Detail of a public artwork by Inglese, featuring a tribute to Marcel Duchamp.

Judith Inglese is an American artist known for her large public ceramic murals and her illustrations in the children's books of Dedie King. She is the daughter of Frank Caplan and Theresa Caplan, the founders of Creative Playthings.

==Life and education==
Juditih Inglese received her Bachelor of Arts from Sarah Lawrence College and studied ceramics and sculpture at the Accademia de Belle Arti, Rome and School of the Museum of Fine Arts, Boston. She lives in Leverett, Massachusetts.

==Ceramic murals==
Inglese creates ceramic tile murals that are in bas-relief. Inglese hand-cuts and glazes the ceramic tiles, fitting together the tiles like a puzzle upon placing the mural in its final location. She has created major public art works for the National Zoo in Washington, D.C., as well as at hospitals, recreational facilities, libraries, and other public venues throughout the country.

Public artworks by Inglese include:
- 1983: Play is Children's Work, Fletcher-Maynard Academy, Cambridge, Massachusetts
- 1983: Untitled ceramic frieze, Rockville Municipal Swim Center, Rockville, Maryland
- 1992 Ceramic frieze spanning three corridors, Memorial Elementary School, East Hampton, Connecticut
- 1984: I'd Hammer Out Love Graham & Parks School, Cambridge, Massachusetts
- 1996: A Community Honored, four ceramic murals at the Tyler/Vernon (DART station) of Dallas Area Rapid Transit, Dallas Texas
- 1999: Every Person Has a Song to Sing, Rockville Senior Center, Rockville, Maryland
- 2004: Two ceramic murals at the entrance to the Martin County Health Department, Stuart, Florida
- 2007: Ceramic frieze, Headquarters of Redlands Christian Migrant Association, Immokalee, Florida
- 2009: The Current of Life is Ever Onward, 3 ceramic murals, Rockville Town Square, Rockville, Maryland
- 2010: Landscape, ceramic frieze, Brevard County Children's Services, Viera, Florida

==Book illustrations==
Inglese has worked with children's author Dedie King to create a series of books that depict cultural elements of a specific country as seen through the eyes of a child narrator, called I See the Sun. The books are published in English and in the language of the country the child lives in, including Mandarin Chinese. The books began being published in 2010 by Satya House Publications.

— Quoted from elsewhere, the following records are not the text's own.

(** * Coding patterns: a shallow embedding of the Python examples

    The repository is a collection of independent textbook algorithms
    ([examples/python/*.py]).  Each Python module becomes a Rocq [Module]
    below.  Python integers are unbounded, so they are modelled by [Z];
    Python lists are [list]s read and written through [py_index] and
    [py_update], which follow Python's subscript rules (negative subscripts
    count from the end, anything else out of range raises [IndexError]).
    A call either returns, raises, or - for the [while] loops, which are
    modelled by fuel - runs out of fuel; every entry point passes enough fuel
    and the theorems show that the last outcome never occurs.  The depth of
    [dfs_recursive] and of the search of [word_search] grows with the
    input, so these take the frames that the interpreter has left and raise
    [RecursionError] when there is none.  Floats are the binary64 numbers
    of [SpecFloat]; times between the integer ends of intervals are
    rationals. *)

From stdpp Require Import base numbers option list sorting functions gmap.
From Stdlib Require Import ZArith Lia Ascii QArith Qround SpecFloat.

Local Open Scope Z_scope.

(** ** Outcomes of a Python call *)

Inductive exn : Type :=
| IndexError | KeyError | ValueError | AttributeError
| RecursionError | OverflowError | ZeroDivisionError.

Inductive outcome (A : Type) : Type :=
| Ret (a : A)
| Raise (e : exn)
| OutOfFuel.
Arguments Ret {A} a.
Arguments Raise {A} e.
Arguments OutOfFuel {A}.

#[global] Instance outcome_ret : MRet outcome := @Ret.
#[global] Instance outcome_bind : MBind outcome := fun A B f m =>
  match m with
  | Ret a => f a
  | Raise e => Raise e
  | OutOfFuel => OutOfFuel
  end.

Definition returns {A} (m : outcome A) : Prop := exists a, m = Ret a.

(** ** The depth of the call stack

    The interpreter counts the frames of the calls in progress and raises
    [RecursionError] when one more call would exceed
    [sys.getrecursionlimit()], which is 1000 unless a program sets it; no
    module of the repository does.  A function whose depth grows with its
    input takes the number of frames that are still free as its first
    argument, [frames], and every call uses one of them.  What a client
    can pass depends on the depth of its own call; it is never more than
    [recursion_limit]. *)
Definition recursion_limit : nat := 1000.

(** ** Python floats

    A [float] is a binary64 number of IEEE 754: a mantissa of 53 bits,
    exponents below 1024, two zeros, two infinities and [nan]; arithmetic
    rounds to the nearest float, to the even one of two that are as near. *)
Abbreviation float := spec_float.
Definition prec : Z := 53.
Definition emax : Z := 1024.

Definition inf : float := S754_infinity false.
Definition neg_inf : float := S754_infinity true.
Definition nan : float := S754_nan.

(** What an operation on integers gives when the nearest float is an
    infinity. *)
Definition finite_or_overflow (f : float) : outcome float :=
  match f with
  | S754_infinity _ => Raise OverflowError
  | _ => Ret f
  end.
(** * aioghost: the authenticated-request pipeline of the Ghost Admin API client

    A shallow embedding of [src/aioghost/client.py].  Python values that were
    decoded from JSON are an inductive type, Python exceptions are values of
    an inductive type, and an [async def] method is a function in a state and
    exception monad over the client object, the heap of HTTP sessions and the
    outside world (clock and network).

    Outside the model: JSON numbers that are not integers, exceptions that
    derive from [BaseException] only (task cancellation), and logging.
    Floating point is binary64 with round-to-nearest-even, the finite
    numbers being the rationals they stand for. *)

From stdpp Require Import gmap strings list fin_maps pretty.
From Stdlib Require Import ZArith Ascii QArith Qpower Qround Qabs Lqa.

Set Default Proof Using "Type".
Open Scope Z_scope.

(* ===================================================================== *)
(** * Python values                                                      *)
(* ===================================================================== *)

(** What [json.loads] returns: [None], [bool], [int], [str], [list] and
    [dict] with [str] keys. *)
#[warnings="-register-all"]
Inductive pyjson : Type :=
| JNull
| JBool (b : bool)
| JInt (n : Z)
| JStr (s : string)
| JList (l : list pyjson)
| JDict (d : gmap string pyjson).

(** Modelled from the spec: the module [aioghost/exceptions.py] is not part of
    the sources at hand.  The spec's taxonomy has a common base ([GhostError],
    the spec's ApiError when raised as such) and four kinds below it:
    AuthError, ConnectionError, NotFoundError, ValidationError.  The other
    constructors are the exceptions of Python and of aiohttp that the client
    code can meet; all of them derive from [Exception]. *)
Inductive exn : Type :=
| GhostError (msg : string)
| GhostAuthError (msg : string)
| GhostConnectionError (msg : string)
| GhostNotFoundError (msg : string)
| GhostValidationError (message : pyjson)
| ClientError (text : string)        (* aiohttp.ClientError and its subclasses *)
| JSONDecodeError                    (* json.JSONDecodeError, a ValueError *)
| ValueError (text : string)
| IndexError
| KeyError
| TypeError
| AttributeError
| OtherException (name : string).

Inductive result (A : Type) : Type :=
| Ok (a : A)
| Raise (e : exn).
Arguments Ok {A} a.
Arguments Raise {A} e.

(** [except ValueError]: the class and its subclasses. *)
Definition isinstance_ValueError (e : exn) : bool :=
  match e with
  | ValueError _ | JSONDecodeError => true
  | _ => false
  end.

Definition isinstance_ClientError (e : exn) : bool :=
  match e with
  | ClientError _ => true
  | _ => false
  end.

(** [except Exception]: every exception of the model. *)
Definition isinstance_Exception (e : exn) : bool := true.

(** [str(err)] where the client formats an exception into a message.  The
    messages the interpreter writes itself are left empty. *)
Definition py_str_exn (e : exn) : string :=
  match e with
  | GhostError t | GhostAuthError t | GhostConnectionError t
  | GhostNotFoundError t | ClientError t | ValueError t | OtherException t => t
  | _ => ""
  end.

Definition isinstance_GhostNotFoundError (e : exn) : bool :=
  match e with
  | GhostNotFoundError _ => true
  | _ => false
  end.

(** The five kinds of the client's own taxonomy. *)
Definition is_ghost_error (e : exn) : bool :=
  match e with
  | GhostError _ | GhostAuthError _ | GhostConnectionError _
  | GhostNotFoundError _ | GhostValidationError _ => true
  | _ => false
  end.

(** Truth value of an object, as [if x:] tests it. *)
Definition py_truthy (o : pyjson) : bool :=
  match o with
  | JNull => false
  | JBool b => b
  | JInt n => negb (n =? 0)
  | JStr s => negb (String.eqb s "")
  | JList l => match l with [] => false | _ => true end
  | JDict d => negb (Nat.eqb (size d) 0)
  end.

(** [o.get(key, dflt)]: only a [dict] has the method. *)
Definition py_get (o : pyjson) (key : string) (dflt : pyjson) : result pyjson :=
  match o with
  | JDict d => Ok (default dflt (d !! key))
  | _ => Raise AttributeError
  end.

(** A position [i] of a sequence of length [n]; a negative one counts from
    the end. *)
Definition py_index (n : nat) (i : Z) : option nat :=
  let j := if i <? 0 then i + Z.of_nat n else i in
  if (0 <=? j) && (j <? Z.of_nat n) then Some (Z.to_nat j) else None.

Fixpoint string_chars (s : string) : list string :=
  match s with
  | EmptyString => []
  | String c s' => String c EmptyString :: string_chars s'
  end.

(** [o[i]] for an integer [i]: an element of a list, a character of a
    string; a [dict] decoded from JSON has no integer key; the other types
    cannot be subscripted. *)
Definition py_getitem (o : pyjson) (i : Z) : result pyjson :=
  match o with
  | JList l =>
      match py_index (length l) i with
      | Some j => match l !! j with Some v => Ok v | None => Raise IndexError end
      | None => Raise IndexError
      end
  | JStr s =>
      let cs := string_chars s in
      match py_index (length cs) i with
      | Some j => match cs !! j with Some c => Ok (JStr c) | None => Raise IndexError end
      | None => Raise IndexError
      end
  | JDict _ => Raise KeyError
  | JNull | JBool _ | JInt _ => Raise TypeError
  end.

(** [for x in o]: the elements of a list, the characters of a string, the
    keys of a dict (in the order of the map, not of insertion). *)
Definition py_iter (o : pyjson) : result (list pyjson) :=
  match o with
  | JList l => Ok l
  | JStr s => Ok (JStr <$> string_chars s)
  | JDict d => Ok ((λ kv : string * pyjson, JStr kv.1) <$> map_to_list d)
  | JNull | JBool _ | JInt _ => Raise TypeError
  end.

(** Keys of a [dict] built by the client.  [True == 1] and [False == 0] are
    the same key; lists and dicts cannot be hashed. *)
Inductive pykey : Type :=
| KNone
| KNum (n : Z)
| KStr (s : string).

Definition py_hash (o : pyjson) : result pykey :=
  match o with
  | JNull => Ok KNone
  | JBool b => Ok (KNum (if b then 1 else 0))
  | JInt n => Ok (KNum n)
  | JStr s => Ok (KStr s)
  | JList _ | JDict _ => Raise TypeError
  end.

#[global] Instance pykey_eq_dec : EqDecision pykey.
Proof. solve_decision. Defined.

#[global] Instance pykey_countable : Countable pykey.
Proof.
  refine (inj_countable'
    (λ k, match k with
          | KNone => inl ()
          | KNum n => inr (inl n)
          | KStr s => inr (inr s)
          end)
    (λ x, match x with
          | inl _ => KNone
          | inr (inl n) => KNum n
          | inr (inr s) => KStr s
          end) _).
  by intros [].
Defined.

(* ===================================================================== *)
(** * String operations of the standard library                          *)
(* ===================================================================== *)

(** [s.split(sep)] for a one-character separator. *)
Fixpoint split (sep : ascii) (s : string) : list string :=
  match s with
  | EmptyString => [EmptyString]
  | String c s' =>
      if Ascii.eqb c sep then EmptyString :: split sep s'
      else match split sep s' with
           | [] => [String c EmptyString]
           | w :: ws => String c w :: ws
           end
  end.

(** [s.count(sep)]. *)
Fixpoint count (sep : ascii) (s : string) : nat :=
  match s with
  | EmptyString => 0
  | String c s' => (if Ascii.eqb c sep then 1 else 0) + count sep s'
  end.

(** [s.rstrip(c)] for a one-character set. *)
Fixpoint rstrip (c : ascii) (s : string) : string :=
  match s with
  | EmptyString => EmptyString
  | String a s' =>
      match rstrip c s' with
      | EmptyString => if Ascii.eqb a c then EmptyString else String a EmptyString
      | r => String a r
      end
  end.

(** [s.endswith(c)]. *)
Fixpoint endswith (c : ascii) (s : string) : bool :=
  match s with
  | EmptyString => false
  | String a EmptyString => Ascii.eqb a c
  | String _ s' => endswith c s'
  end.

(** [a, b = l]: unpacking into two names. *)
Definition unpack2 {A : Type} (l : list A) : result (A * A) :=
  match l with
  | [a; b] => Ok (a, b)
  | _ => Raise (ValueError "")
  end.

Definition hex_digit (c : ascii) : option Z :=
  let n := Z.of_N (N_of_ascii c) in
  if (48 <=? n) && (n <=? 57) then Some (n - 48)
  else if (97 <=? n) && (n <=? 102) then Some (n - 87)
  else if (65 <=? n) && (n <=? 70) then Some (n - 55)
  else None.

(** ASCII whitespace: tab, line feed, vertical tab, form feed, carriage
    return, space. *)
Definition is_space (c : ascii) : bool :=
  let n := Z.of_N (N_of_ascii c) in
  ((9 <=? n) && (n <=? 13)) || (n =? 32).

(** [bytes.fromhex(s)]: two digits per byte, whitespace skipped between
    bytes (not inside one). *)
Fixpoint fromhex (s : string) : result (list Z) :=
  match s with
  | EmptyString => Ok []
  | String c s' =>
      if is_space c then fromhex s'
      else
        match hex_digit c, s' with
        | Some top, String d s'' =>
            match hex_digit d with
            | Some bot =>
                match fromhex s'' with
                | Ok bs => Ok (top * 16 + bot :: bs)
                | Raise e => Raise e
                end
            | None => Raise (ValueError "")
            end
        | _, _ => Raise (ValueError "")
        end
  end.

#[global] Instance result_ret : MRet result := λ A a, Ok a.
#[global] Instance result_bind : MBind result := λ A B f r,
  match r with
  | Ok a => f a
  | Raise e => Raise e
  end.

(** [for x in l: s = body(s, x)], stopping at the first exception. *)
Fixpoint for_each {A S : Type} (l : list A) (body : S → A → result S) (s : S)
    : result S :=
  match l with
  | [] => Ok s
  | x :: l' =>
      match body s x with
      | Ok s' => for_each l' body s'
      | Raise e => Raise e
      end
  end.

(** Hexadecimal notation as [bytes.hex()] writes it, two lower-case digits
    per byte: the reference against which the result of [fromhex] is
    stated. *)
Definition hex_char (n : Z) : ascii :=
  match n with
  | 0 => "0" | 1 => "1" | 2 => "2" | 3 => "3" | 4 => "4" | 5 => "5" | 6 => "6"
  | 7 => "7" | 8 => "8" | 9 => "9" | 10 => "a" | 11 => "b" | 12 => "c"
  | 13 => "d" | 14 => "e" | _ => "f"
  end%char.

Fixpoint hex (bs : list Z) : string :=
  match bs with
  | [] => EmptyString
  | b :: bs' => String (hex_char (b / 16)) (String (hex_char (b mod 16)) (hex bs'))
  end.

(** A letter in lower case. *)
Definition ascii_lower (c : ascii) : ascii :=
  let n := N_of_ascii c in
  if ((65 <=? n) && (n <=? 90))%N then ascii_of_N (n + 32) else c.

(** The digits of a hexadecimal text: its ASCII whitespace left out, its
    letters in lower case. *)
Fixpoint hex_digits_of (s : string) : string :=
  match s with
  | EmptyString => EmptyString
  | String c s' =>
      if is_space c then hex_digits_of s' else String (ascii_lower c) (hex_digits_of s')
  end.

(* ===================================================================== *)
(** * Floating point                                                     *)
(* ===================================================================== *)

(** A Python [float] is an IEEE 754 binary64 number.  A finite one is the
    rational it stands for; the operations below round the exact result to
    the nearest number with 53 significant bits (the smallest exponent is
    -1022, so that below [2 ^ -1022] the spacing stays [2 ^ -1074]), ties
    to the even one. *)

(** The integer nearest to [y], the even one of two that are equally
    near. *)
Definition round_half_even (y : Q) : Z :=
  let f := Qfloor y in
  match (y - inject_Z f ?= 1 # 2)%Q with
  | Lt => f
  | Gt => f + 1
  | Eq => if Z.even f then f else f + 1
  end.

(** For [x > 0], the [e] with [2 ^ e <= x < 2 ^ (e + 1)]. *)
Definition floor_log2 (x : Q) : Z :=
  let d := Z.log2 (Qnum x) - Z.log2 (Z.pos (Qden x)) in
  if Qle_bool (2 ^ d) x then d else d - 1.

(** The spacing of the binary64 numbers around [x]. *)
Definition ulp (x : Q) : Q :=
  (2 ^ (Z.max (floor_log2 (Qabs x)) (-1022) - 52))%Q.

(** Rounding a rational to binary64; [None] is an infinity. *)
Definition round_to_double (x : Q) : option Q :=
  if Qeq_bool x 0 then Some 0%Q
  else
    let y := (inject_Z (round_half_even (x / ulp x)) * ulp x)%Q in
    if Qle_bool (2 ^ 1024) (Qabs y) then None else Some y.

(** [a / b] for two [int]: the quotient correctly rounded, and
    OverflowError where that is no finite number. *)
Definition py_truediv (a b : Z) : result Q :=
  if b =? 0 then Raise (OtherException "ZeroDivisionError")
  else
    match round_to_double (inject_Z a / inject_Z b) with
    | Some q => Ok q
    | None => Raise (OtherException "OverflowError")
    end.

In 2010, I See the Sun in China won an award from Creative Child magazine as well as the Teachers Choice Award for the Family.

Books illustrated by Inglese include:
- King, Dedie, I See the Sun in Afghanistan. Hardwick: Satya House Publications (2011). ISBN 0-9818720-8-5
- King, Dedie, I See the Sun in China. Hardwick: Satya House Publications (2010). ISBN 0-9818720-5-0
- King, Dedie. I See the Sun in Nepal. Hardwick: Satya House Publications (2010). ISBN 0-9818720-9-3
- King, Dedie. I See the Sun in Russia. Hardwick: Satya House Publications (2012). ISBN 1-935874-08-X

==References and further reading==

- Inglese, Judith. "Report: the Hands and Hearts Family Tile Making project." Arts in Psychotherapy 27:4 (2000): 273–276.